17 En premier lieu, selon cette institution, le juge de renvoi se borne à faire état en des termes généraux de l’absence de bien-fondé de la base juridique constituée par l’article 37, paragraphe 2, troisième alinéa, CE et de la prétendue violation des principes de non-discrimination et de proportionnalité, sans préciser les raisons pour lesquelles cette disposition ne serait pas une base juridique adéquate et l’article 16 du règlement n° 318/2006 ne serait pas compatible avec les principes de non-discrimination et de proportionnalité.

18 En second lieu, concernant le quatrième tiret de la question préjudicielle, un arrêt de la Cour ne serait pas nécessaire pour que la juridiction nationale rende son jugement au sens de l’article 267, deuxième alinéa, TFUE, dès lors que la question préjudicielle portant sur la prétendue violation du principe de proportionnalité est matériellement identique à une question ayant déjà fait l’objet d’une décision à titre préjudiciel dans l’arrêt du 20 mai 2010, Agrana Zucker (C-365/08, Rec. p. I‑4341), dans lequel la Cour a reconnu la validité de l’article 16 du règlement n° 318/2006 notamment au regard du principe de proportionnalité.

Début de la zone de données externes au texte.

Lemma pending_snoc head cur x :
  pending head (cur ++ [x]) = pending head cur +:+ ((if (length cur =? 0)%nat then head else ",") +:+ x).
Proof.
  destruct cur as [|a cur]; [done|]. cbn [length Nat.eqb app pending].
  change (a :: cur ++ [x]) with ((a :: cur) ++ [x]). unfold statement.
  rewrite join_with_snoc by done. by rewrite string_app_assoc.
Qed.

Section saving.
Context (w : world) (this : Z) (h : GameWorld.DreamHero) (sid : Z) (s : Session).
Context (Hh : _heros w !! this = Some h) (Hs : _session h = Some sid) (Hsid : sessions w !! sid = Some s).

Definition save (sql : string) : effect := SendDB (MsgSaveDataGS2DB sql) (m_tranid s).

Lemma sendDB_run sql : DreamHero_sendDB this (MsgSaveDataGS2DB sql) w = Ret (tt, w, [save sql]).
Proof.
  unfold DreamHero_sendDB. rewrite (mbind_pure _ _ _ _ (hero_of_run _ _ _ Hh)), Hs.
  unfold session_of, mbind', mget. by rewrite Hsid.
Qed.

(** The texts a row loop produces, the last one still in the buffer. *)
Definition texts (clear : bool) (before : string) (l : list string) : list string :=
  if clear then l else growing before l.

Lemma batch_loop_run {A} (row : A -> outcome string) head n clear l rows cur before :
  (0 < n)%nat -> map row l = map Ret rows -> (length cur <= n)%nat -> (clear = true -> before = EmptyString) ->
  exists out last, batch_loop this row head (Z.of_nat n) clear l (Z.of_nat (length cur)) (before +:+ pending head cur) w
    = Ret (last, w, map save out) /\
    (cur ++ rows <> [] -> out ++ [last] = texts clear before (map (statement head) (chunks n (cur ++ rows)))) /\
    (cur ++ rows = [] -> out = [] /\ last = before).
Proof.
  intros Hn. revert rows cur before. induction l as [|x l IH]; intros rows cur before Hrows Hcur Hclear.
  - destruct rows as [|? ?]; [|done]. exists [], (before +:+ pending head cur). rewrite app_nil_r. split; [done|].
    split; [|intros ->; by rewrite string_app_nil_r]. intros Hne. rewrite chunks_last by (destruct cur; [by destruct Hne|simpl in *; lia]).
    unfold texts. destruct cur; [by destruct Hne|]. destruct clear; [|done]. by rewrite (Hclear eq_refl).
  - destruct rows as [|r rows]; [done|]. cbn [map] in Hrows. injection Hrows as Hr Hrows.
    cbn [batch_loop]. destruct (Z.leb_spec (Z.of_nat n) (Z.of_nat (length cur))) as [Hfull|Hroom].
    + assert (Hlen : length cur = n) by lia.
      rewrite (mbind_run _ _ _ _ _ _ (sendDB_run _)). unfold lift at 1. rewrite Hr, mbind_ret_l.
      cbn [andb]. rewrite Z.eqb_refl.
      destruct (IH rows [r] (if clear then EmptyString else before +:+ pending head cur) Hrows) as (out & last & Hrun & Hout & _);
        [simpl; lia|by destruct clear|].
      change (Z.of_nat (length [r])) with (0 + 1) in Hrun.
      replace (((if clear then EmptyString else before +:+ pending head cur) +:+ head) +:+ r)
        with ((if clear then EmptyString else before +:+ pending head cur) +:+ pending head [r])
        by (by rewrite string_app_assoc).
      rewrite Hrun. exists ((before +:+ pending head cur) :: out), last. split; [done|].
      split; [|by destruct cur].
      intros _. rewrite chunks_full by done. cbn [app map]. specialize (Hout ltac:(done)). rewrite Hout.
      destruct cur as [|c cur]; [simpl in Hlen; lia|]. cbn [pending]. unfold texts.
      destruct clear; [|done]. by rewrite (Hclear eq_refl).
    + rewrite (mbind_pure _ _ w tt) by done. unfold lift at 1. rewrite Hr, mbind_ret_l. cbn [andb].
      destruct (IH rows (cur ++ [r]) before Hrows) as (out & last & Hrun & Hout & Hnil);
        [rewrite length_app; simpl; lia|done|].
      exists out, last. rewrite <- app_assoc in Hout, Hnil. cbn [app] in Hout, Hnil. split; [|done].
      rewrite <- Hrun. f_equal; [rewrite length_app; simpl; lia|].
      rewrite pending_snoc, !string_app_assoc. do 3 f_equal.
      destruct (Z.eqb_spec (Z.of_nat (length cur)) 0), (Nat.eqb_spec (length cur) 0); (done || lia).
Qed.

End saving.

Lemma string_app_ne a b : a <> EmptyString -> a +:+ b <> EmptyString.
Proof. destruct a; [done|]. intros _. rewrite string_app_cons. discriminate. Qed.

Lemma texts_ne clear head rows before :
  head <> EmptyString ->
  Forall (fun t => t <> EmptyString) (texts clear before (map (statement head) rows)).
Proof.
  intros Hh. unfold texts. destruct clear.
  - induction rows as [|r rows IH]; constructor; [by apply string_app_ne|done].
  - revert before. induction rows as [|r rows IH]; intros before; constructor; [|apply IH].
    destruct before; [exact (string_app_ne head _ Hh)|]. by apply string_app_ne.
Qed.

19 À cet égard, il convient de rappeler qu’une demande de décision préjudicielle formée par une juridiction nationale ne saurait être déclarée irrecevable que s’il apparaît de manière manifeste que l’interprétation sollicitée du droit de l’Union n’a aucun rapport avec la réalité ou l’objet du litige au principal, lorsque le problème est de nature hypothétique ou encore lorsque la Cour ne dispose pas des éléments de fait et de droit nécessaires pour répondre de façon utile aux questions qui lui sont posées (voir, notamment, arrêt du 29 mars 2012, Belvedere Costruzioni, C‑500/10, non encore publié au Recueil, point 16 et jurisprudence citée).

20 Or, il y a lieu de constater, en premier lieu, que, même si la décision de renvoi ne contient qu’une description succincte du cadre juridique et factuel, la question est formulée d’une façon suffisamment précise pour permettre aux gouvernements des États membres ainsi qu’aux autres parties intéressées de présenter des observations conformément à l’article 23 du statut de la Cour de justice de l’Union européenne ainsi qu’à la Cour de répondre à la question qui lui a été posée.

21 En second lieu, la circonstance selon laquelle la Cour s’est déjà prononcée sur la validité de l’article 16 du règlement n° 318/2006 dans l’arrêt Agrana Zucker, précité, ne permet pas, ainsi qu’il ressort de la jurisprudence citée au point 19 de la présente ordonnance, de déclarer irrecevable la question posée dans le cadre de la présente affaire.

22 Partant, la demande de décision préjudicielle doit être considérée comme recevable.

Sur le fond

Sur le premier tiret de la question

23 Les demandeurs au principal font valoir que l’article 16 du règlement n° 318/2006 est invalide au regard du principe d’attribution des compétences. En effet, la taxe à la production constituerait un impôt à caractère général qui ne peut être valablement instauré sur le fondement de l’article 37 CE.

24 À cet égard, il ressort du considérant 19 du règlement n° 318/2006 que la taxe à la production a été instaurée pour contribuer au financement des dépenses intervenant dans le cadre de l’OCM dans le secteur du sucre (arrêt Agrana Zucker, précité, point 32).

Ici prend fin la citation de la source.